As a workaround, adding an extra newline will correct the issue:
pasta -action rotini-fastj \ -start 0 \ -tilepath 0000 \ -chrom chr1 \ -build hg19 \ -i stage/hu034DB1-GS00253-DNA_A02/0000.pa \ -assembly <( l7g assembly assembly.00.hg19.fw.gz 0000 ) \ -tag <( cat <( samtools faidx tagset.fa.gz 0000.00 | egrep -v '^>' | tr -d '\n' | fold -w 24 ) <( echo "" ) ) > stage/hu034DB1-GS00253-DNA_A02/0000.fj
The place to look is the readTag function in pasta_fastj.go and where the g.TagFinished flag is referenced but the details of what's wrong need to be investigated.
This bug specifically happens when there is a variant on the next to last tag in the stream being converted, as is the case for data set hu034DB1-GS00253-DNA_A02 in tilepath 0000.
Updated by Abram Connelly over 6 years ago
Note this happens with pasta
version 0.2.6 and lower.
Updated by Sarah Zaranek over 5 years ago
Currently the cwl pipeline using 0.2.6. Need to insure that this fix in all relevant code.

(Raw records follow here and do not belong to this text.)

(** * MAST graph manager: the actor / trainer / evaluator coordination protocol

    A shallow embedding of [rl_coach/graph_managers/mast_graph_manager.py]
    (class [MASTGraphManager]): the three role loops [actor], [evaluate] and
    [trainer], and the trainer's [fetch_from_worker].

    Python integers are unbounded, so every counter is a [Z].  The object
    state that the methods mutate is an explicit record threaded through the
    functions.  Calls to collaborators that live outside the modelled file
    (the data store, the agent's replay memory, the base graph manager) are
    recorded, newest first, in the [events] trace of the state. *)

From Stdlib Require Import ZArith List Bool Lia Sorted.
From Stdlib Require String.
Import ListNotations.
Open Scope Z_scope.

(** ** Core types used by the graph manager *)

Inductive RunPhase := HEATUP | TRAIN | TEST | UNDEFINED.

(** The three step units of [rl_coach.core_types]; each carries [num_steps]. *)
Inductive StepMethod :=
| EnvironmentEpisodes (n : Z)
| EnvironmentSteps (n : Z)
| TrainingSteps (n : Z).

Definition num_steps (s : StepMethod) : Z :=
  match s with
  | EnvironmentEpisodes n | EnvironmentSteps n | TrainingSteps n => n
  end.

(** Modelled from the spec: [TotalStepsCounter] of [rl_coach/core_types.py],
    which is not among the modelled sources.  It is "a mapping from unit-kind
    to a running total, plus helpers to add a scalar of one kind and to
    compare against a target of the same kind". *)
Record TotalStepsCounter := mkCounter {
  environment_episodes : Z;
  environment_steps : Z;
  training_steps : Z
}.

(** [counter + steps]: the absolute target, in the unit of [steps]. *)
Definition counter_add (c : TotalStepsCounter) (s : StepMethod) : StepMethod :=
  match s with
  | EnvironmentEpisodes n => EnvironmentEpisodes (environment_episodes c + n)
  | EnvironmentSteps n => EnvironmentSteps (environment_steps c + n)
  | TrainingSteps n => TrainingSteps (training_steps c + n)
  end.

(** [counter < target]: compares the running total of the target's unit. *)
Definition counter_lt (c : TotalStepsCounter) (s : StepMethod) : bool :=
  match s with
  | EnvironmentEpisodes n => environment_episodes c <? n
  | EnvironmentSteps n => environment_steps c <? n
  | TrainingSteps n => training_steps c <? n
  end.

Definition set_environment_steps (n : Z) (c : TotalStepsCounter) :=
  mkCounter (environment_episodes c) n (training_steps c).
Definition set_environment_episodes (n : Z) (c : TotalStepsCounter) :=
  mkCounter n (environment_steps c) (training_steps c).
Definition set_training_steps (n : Z) (c : TotalStepsCounter) :=
  mkCounter (environment_episodes c) (environment_steps c) n.

(** One transition of an episode; the payload is opaque to the protocol. *)
Record Transition := mkTransition {
  state : Z; action : Z; reward : Z; next_state : Z; game_over : bool
}.

Module Episode.
Record t := mk {
  task_id : Z;
  episode_id : Z;
  policy_id : Z;
  transitions : list Transition
}.
(** [episode.length()]: the number of transitions. *)
Definition length (e : t) : Z := Z.of_nat (List.length (transitions e)).
End Episode.

(** Cumulative length of a list of episodes. *)
Definition total_length (l : list Episode.t) : Z :=
  fold_right (fun e acc => Episode.length e + acc) 0 l.

(** What the data store hands over on a successful policy load. *)
Record PolicyVersion := mkPolicy { identifier : Z; weights : Z }.

(** ** Trace of calls to collaborators *)

Inductive Event :=
| Sync                                       (* self.sync() *)
| Train                                      (* self.train() *)
| ResetInternalState                         (* self.reset_internal_state(...) *)
| Act (steps : StepMethod) (tag : Z) (taken : Z) (during : RunPhase)
      (* self.act(steps): [tag] is the agent's policy_id during the call,
         [taken] the environment steps it consumed, [during] the phase the
         manager was in *)
| AttemptLoadPolicy (at_step : Z) (ok : bool)
      (* data_store.attempt_load_policy(self), made at environment step
         [at_step] *)
| SavePolicy (id : Z)
      (* data_store.save_policy(self), with self.latest_policy_id = id *)
| OccasionallySaveCheckpoint (written : bool)
| StoreEpisode (e : Episode.t)               (* memory.store_episode(e) *)
| FlushFinished
| LogIgnored (e : Episode.t) (trainer_id : Z)
| LogFetched (total : Z) (e : Episode.t)
| LogLoaded (id : Z)
| LogPublished (id : Z).

(** ** Object state *)

Module Agent.
Record t := mk {
  policy_id : Z;
  total_steps_counter : Z;
  current_episode : Z;
  memory : list Episode.t;              (* stored episodes, oldest first *)
  current_episode_buffer_is_complete : bool;
  total_reward_in_current_episode : option Z   (* None is NaN *)
}.
End Agent.

(** The configuration read by the role loops. *)
Record Parameters := mkParameters {
  (* agent_params.algorithm.num_consecutive_playing_steps *)
  num_consecutive_playing_steps : StepMethod;
  (* agent_params.algorithm.mast_trainer_publish_policy_every_num_fetched_steps *)
  mast_trainer_publish_policy_every_num_fetched_steps : StepMethod;
  (* task_parameters.evaluate_only *)
  evaluate_only : option Z;
  (* agent_params.memory.memory_backend_params: when present, the episodes
     the subscription will deliver, in order of arrival *)
  memory_backend_params : option (list Episode.t)
}.

Record MASTGraphManager := mkGM {
  first_policy_publish : bool;
  last_publish_step : Z;
  latest_policy_id : Z;
  current_step_counter : TotalStepsCounter;
  phase : RunPhase;
  (* the attribute [memory_backend]: absent, or the episodes still to be
     delivered by the subscription *)
  memory_backend : option (list Episode.t);
  agent : Agent.t;
  params : Parameters;
  events : list Event
}.

(** [__init__]: the fields this class adds, over a fresh base manager. *)
Definition init (p : Parameters) : MASTGraphManager :=
  mkGM false 0 0 (mkCounter 0 0 0) UNDEFINED None
       (Agent.mk 0 0 0 [] false None) p [].

(** *** Field updates *)

Definition set_last_publish_step (v : Z) (g : MASTGraphManager) :=
  mkGM (first_policy_publish g) v (latest_policy_id g) (current_step_counter g)
       (phase g) (memory_backend g) (agent g) (params g) (events g).
Definition set_latest_policy_id (v : Z) (g : MASTGraphManager) :=
  mkGM (first_policy_publish g) (last_publish_step g) v (current_step_counter g)
       (phase g) (memory_backend g) (agent g) (params g) (events g).
Definition set_current_step_counter (v : TotalStepsCounter) (g : MASTGraphManager) :=
  mkGM (first_policy_publish g) (last_publish_step g) (latest_policy_id g) v
       (phase g) (memory_backend g) (agent g) (params g) (events g).
Definition set_phase (v : RunPhase) (g : MASTGraphManager) :=
  mkGM (first_policy_publish g) (last_publish_step g) (latest_policy_id g)
       (current_step_counter g) v (memory_backend g) (agent g) (params g) (events g).
Definition set_memory_backend (v : option (list Episode.t)) (g : MASTGraphManager) :=
  mkGM (first_policy_publish g) (last_publish_step g) (latest_policy_id g)
       (current_step_counter g) (phase g) v (agent g) (params g) (events g).
Definition set_agent (v : Agent.t) (g : MASTGraphManager) :=
  mkGM (first_policy_publish g) (last_publish_step g) (latest_policy_id g)
       (current_step_counter g) (phase g) (memory_backend g) v (params g) (events g).
Definition emit (e : Event) (g : MASTGraphManager) :=
  mkGM (first_policy_publish g) (last_publish_step g) (latest_policy_id g)
       (current_step_counter g) (phase g) (memory_backend g) (agent g) (params g)
       (e :: events g).

Definition set_agent_policy_id (v : Z) (a : Agent.t) :=
  Agent.mk v (Agent.total_steps_counter a) (Agent.current_episode a)
           (Agent.memory a) (Agent.current_episode_buffer_is_complete a)
           (Agent.total_reward_in_current_episode a).

(** ** Results of a call that may wait on the store *)

Inductive Outcome :=
| Returned (g : MASTGraphManager)   (* the call returned in state [g] *)
| Blocked (g : MASTGraphManager)    (* waits for ever on the subscription *)
| OutOfFuel.                        (* the model's iteration bound was hit *)

(** Modelled from the spec: [phase_context] of the base graph manager, which
    is not among the modelled sources.  The orchestrator "owns the run-phase
    flag"; [with self.phase_context(p): body] sets the phase for the body and
    puts the previous one back on exit. *)
Definition phase_context (p : RunPhase) (body : MASTGraphManager -> Outcome)
    (g : MASTGraphManager) : Outcome :=
  match body (set_phase p g) with
  | Returned g' => Returned (set_phase (phase g) g')
  | o => o
  end.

Updated by Jiayong Li over 5 years ago
In convert2fastj of gvcf src code, there's the line
$pasta -action rotini-fastj -start $tilepath_start0 -tilepath $tilepath -chrom $chrom -build $ref \ -i $odir/$tilepath.pa \ -assembly <( $tile_assembly tilepath $afn $tilepath ) \ -tag <( cat <( samtools faidx $tagdir $tilepath.00 | egrep -v '^>' | tr -d '\n' | fold -w 24 ) <( echo ) ) > $odir/$tilepath.fj
We need to verify 'echo' is functionally the same as 'echo ""'.
Updated by Anonymous over 5 years ago
Pasta 0.2.8 can be found in the l7g abramVersion branch. This needs to be tested thoroughly.